- _EXERCISE AIM_
Search the data for the string "negb", and report each line where it is found.

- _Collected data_
(** The loop over the lines after the header. *)
Fixpoint export_lines (lines : list export_line) (line : Z) (w : Walker)
    (head : option Head) (links : Z) : Walker * option Head * Z :=
  match lines with
  | [] => (w, head, links)
  | x :: lines =>
      let line := wrap64 (line + 1) in
      match head with
      | Some h => (walker_fail (wrap64 (hd_Pos h + 1)) (follows_text line) w, head, links)
      | None =>
          match xl_probe x with
          | Fail e => (walker_fail (wk_want w) (unreadable_text line e) w, head, links)
          | Ok (Some h, None) => export_lines lines line w (Some h) links
          | Ok _ =>
              match xl_link x with
              | Fail e => (walker_fail (wk_want w) (unreadable_text line e) w, head, links)
              | Ok l => export_lines lines line (snd (Next w l)) head (wrap64 (links + 1))
              end
          end
      end
  end.

Definition held_map (seen : list (Z * string)) : gmap Z string :=
  foldr (λ x m, <[x.1 := x.2]> m) ∅ seen.

Definition sorted_positions (heads : gmap Z string) : list Z :=
  merge_sort Z.le (map_to_list heads).*1.

(** The loop over the heads kept elsewhere. *)
Fixpoint check_heads (heads held : gmap Z string) (ps : list Z) (r : Range) : Range :=
  match ps with
  | [] => r
  | pos :: ps =>
      if negb (range_OK r) then r
      else
        let want := default "" (heads !! pos) in
        check_heads heads held ps
          match held !! pos with
          | None =>
              set_bad pos ("a head kept elsewhere is at position " ++ Itoa pos ++
                ", which the file does not hold: links were cut") r
          | Some got =>
              if String.eqb got want then r
              else set_bad pos ("position " ++ Itoa pos ++
                " is not the head kept elsewhere: the chain was rewritten") r
          end
  end.

(** The trailer against the range the links gave; [walked] is the last position
    that held. *)
Definition check_trailer (head : option Head) (walked : Z) (r : Range) : Range :=
  let r :=
    match head with
    | Some h =>
        if range_OK r && (0 <? hd_Pos h) && negb (String.eqb (hd_Hash h) (rg_Hash r))
        then set_bad (hd_Pos h) ("position " ++ Itoa (hd_Pos h) ++
               " is not the head the trailer holds: the file was rewritten") r
        else r
    | None => r
    end in
  let r :=
    match head with
    | Some h =>
        if range_OK r && (hd_Pos h <? walked)
        then set_bad (wrap64 (hd_Pos h + 1)) "the file holds links past the trailer's head" r
        else r
    | None => r
    end in
  match head with
  | None =>
      if range_OK r
      then set_bad (wrap64 (walked + 1)) "the file has no trailer: lines were cut from its end" r
      else r
  | Some _ => r
  end.

(** [first] is the first line as a header, [None] when there is no line; [rest]
    the other lines, and [scan_err] the scanner's error at the end of them. *)
Definition VerifyExport (first : option (result Header)) (rest : list export_line)
    (scan_err : option error) (heads : gmap Z string) : result (ExportReport * gmap Z string) :=
  match first with
  | None => Fail (default (plain "the file is empty") scan_err)
  | Some (Fail _) => Fail (plain "the file is not a chain export: its first line is no header")
  | Some (Ok h) =>
      if eh_V h =? 0 then Fail (plain "the file is not a chain export: its first line is no header")
      else if ExportVersion <? eh_V h then
        Fail (plain ("the export is version " ++ Itoa (eh_V h) ++ "; this build reads up to " ++ Itoa ExportVersion))
      else
        let '(w, head, links) := export_lines rest 1 (NewWalker (eh_From h) (eh_Before h)) None 0 in
        match scan_err with
        | Some e => Fail e
        | None =>
            let held := held_map (wk_seen w) in
            let walked := rg_To (wk_r w) in
            let to := match head with Some hd => hd_Pos hd | None => 0 end in
            let r := check_trailer head walked (Done w to) in
            let r := check_heads heads held (sorted_positions heads) r in
            let notes :=
              if 0 <? eh_PreChain h
              then [Itoa (eh_PreChain h) ++ " row(s) from before the chain are not covered"] else [] in
            Ok (MkReport h r links head notes, held)
        end
  end.

End hashed.

(** * The chained tables of a store

    The chained tables of the Postgres store (src/store/chain.go,
    src/store/audit_chain.go) and the witness's heads
    (src/store/witness/witness.go).

    The database is a parameter: what each query gives. A page of a walk is the
    rows it gives and, after them, the error that ended it, if one did. The
    signatures of the witness and the way a time is written are parameters. *)

#[local] Close Scope string_scope.
#[local] Close Scope Z_scope.
#[local] Open Scope string_scope.
#[local] Open Scope Z_scope.
#[local] Open Scope go_scope.

(** The queries on one table and key. *)
Record ChainDB : Type := MkChainDB {
  db_begin : option error;                              (* BeginTx and SET LOCAL timezone *)
  db_links : Z → Z → Z → list Link * option error;      (* from, to, limit *)
  db_hashAt : Z → result (option string);
  db_unchained : result (Z * Z * Z);                    (* unchained, pre-chain, chained *)
  db_head : result (Z * string)
}.

Record chainTable : Type := MkChainTable { ct_name : string; ct_key : string; ct_kind : string }.

Definition eventsChain : chainTable := MkChainTable "events" "session_id" "postgres/events".
Definition auditChain : chainTable := MkChainTable "sandbox_audit" "tenant_id" "postgres/sandbox_audit".

Definition chainPage : Z := 5000.

Record ChainReport : Type := MkChainReport {
  cr_Session : string; cr_Rows : Z; cr_Head : string;
  cr_FirstBad : Z; cr_Reason : string;
  cr_Unchained : Z; cr_PreChain : Z
}.

Definition report_OK (r : ChainReport) : bool := (cr_FirstBad r =? 0) && String.eqb (cr_Reason r) "".

Definition report_reason (why : string) (r : ChainReport) : ChainReport :=
  MkChainReport (cr_Session r) (cr_Rows r) (cr_Head r) (cr_FirstBad r) why (cr_Unchained r) (cr_PreChain r).

(** ** Walking a chain *)

Section walk.
Context {S : Type} (fn : S → Link → S * bool) (page : Z) (db : ChainDB).

(** The rows of one page: the state, the next position, how many were read and
    whether to go on. *)
Fixpoint walk_rows (rows : list Link) (s : S) (lo n : Z) : S * Z * Z * bool :=
  match rows with
  | [] => (s, lo, n, true)
  | l :: rows =>
      let '(s, more) := fn s l in
      let lo := wrap64 (lk_Pos l + 1) in
      if (more : bool) then walk_rows rows s lo (n + 1) else (s, lo, n + 1, false)
  end.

- _THE ANSWER_
      if negb (range_OK r) then r
        if range_OK r && (0 <? hd_Pos h) && negb (String.eqb (hd_Hash h) (rg_Hash r))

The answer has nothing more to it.